(* ===== verification/Cache.v ===== *)
(** * The in-process cache

    [packages/indexer/src/cache.ts] and its copy [backend/src/cache.ts]: a
    [Map] of entries with an expiry time, and counters.  Since the callback of
    [cached] is awaited, a call is two steps, [cached_begin] and
    [cached_finish], with anything in between; [cached] is the call that
    nothing interrupts. *)

From S2P Require Import Prelude.

Record CacheEntry (D : Type) := mkCacheEntry { e_data : D; expiresAt : Z }.
Arguments mkCacheEntry {D} _ _.
Arguments e_data {D} _.
Arguments expiresAt {D} _.

(** The module's variables. *)
Record CacheState (D : Type) := mkCacheState {
  entries : gmap string (CacheEntry D);
  hits : Z;
  misses : Z;
}.
Arguments mkCacheState {D} _ _ _.
Arguments entries {D} _.
Arguments hits {D} _.
Arguments misses {D} _.
#[export] Instance CacheState_eta {D} : Eta (CacheState D) :=
  λ c, mkCacheState (entries c) (hits c) (misses c).

Section cache.
Context {D : Type}.
Implicit Types (c : CacheState D) (key : string).

Definition empty_cache : CacheState D := mkCacheState ∅ 0 0.

(** [entry && Date.now() < entry.expiresAt] *)
Definition live (now : Z) (e : CacheEntry D) : bool := now <? expiresAt e.

(** Up to the call of [fn]: the hit, or the count of the miss. *)
Definition cached_begin key (now : Z) : M (CacheState D) (option D) :=
  entry ← gets (λ c, entries c !! key);
  match entry with
  | Some e =>
    if live now e then modify (λ c, c <| hits ::= (Z.add 1) |>);; mret (Some (e_data e))
    else modify (λ c, c <| misses ::= (Z.add 1) |>);; mret None
  | None => modify (λ c, c <| misses ::= (Z.add 1) |>);; mret None
  end.
(** The continuation of [fn()]. *)
Definition cached_finish key (ttlMs now : Z) (data : D) : M (CacheState D) D :=
  modify (λ c, c <| entries ::= (<[key := mkCacheEntry data (now + ttlMs)]>) |>);; mret data.

(** The call at time [now] whose callback, a computation on some other state,
    returns at time [later]. *)
Definition cached {X} key (ttlMs now later : Z) (fn : M X D) : M (CacheState D * X) D :=
  hit ← zoom fst (λ c s, (c, s.2)) (cached_begin key now);
  match hit with
  | Some data => mret data
  | None =>
    data ← zoom snd (λ x s, (s.1, x)) fn;
    zoom fst (λ c s, (c, s.2)) (cached_finish key ttlMs later data)
  end.

Definition invalidate (keys : list string) c : CacheState D :=
  c <| entries ::= (λ m, foldl (λ m key, delete key m) m keys) |>.
(** [key.startsWith(prefix)] *)
Definition starts_with (prefix key : string) : bool := String.prefix prefix key.
Definition invalidatePattern (prefix : string) c : CacheState D :=
  c <| entries ::= (filter (λ '(key, _), starts_with prefix key = false)) |>.

Definition getMetrics c : Z * Z * Z := (hits c, misses c, Z.of_nat (size (entries c))).
Definition resetMetrics c : CacheState D := c <| hits := 0 |> <| misses := 0 |>.

(** ** What invalidation keeps *)
Lemma lookup_foldl_delete (keys : list string) (m : gmap string (CacheEntry D)) k :
  foldl (λ m key, delete key m) m keys !! k = if decide (k ∈ keys) then None else m !! k.
Proof.
  revert m. induction keys as [|x keys IH]; intros m; cbn [foldl].
  { rewrite decide_False; [done|apply not_elem_of_nil]. }
  rewrite IH. destruct (decide (k ∈ x :: keys)) as [Hin|Hin].
  - case_decide as Hk; [done|]. apply elem_of_cons in Hin as [->|]; [|done].
    apply lookup_delete_eq.
  - apply not_elem_of_cons in Hin as [? ?]. rewrite decide_False by done.
    by apply lookup_delete_ne.
Qed.
Lemma invalidate_lookup keys c k :
  entries (invalidate keys c) !! k = if decide (k ∈ keys) then None else entries c !! k.
Proof. apply lookup_foldl_delete. Qed.
Lemma invalidatePattern_lookup prefix c k :
  entries (invalidatePattern prefix c) !! k =
  if starts_with prefix k then None else entries c !! k.
Proof.
  cbn [invalidatePattern entries upd]. rewrite map_lookup_filter.
  destruct (entries c !! k) as [e|]; cbn; [|by destruct (starts_with prefix k)].
  destruct (starts_with prefix k) eqn:Hp; cbn; [by rewrite option_guard_False|by rewrite option_guard_True].
Qed.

§ **ACTIVITY**
Write out exactly, please, the lines beginning at the start of the material and ending with the line that holds "[cached] is awaited, a", both included.

§ **YOUR RESPONSE**
(* ===== verification/Cache.v ===== *)
(** * The in-process cache

    [packages/indexer/src/cache.ts] and its copy [backend/src/cache.ts]: a
    [Map] of entries with an expiry time, and counters.  Since the callback of
    [cached] is awaited, a call is two steps, [cached_begin] and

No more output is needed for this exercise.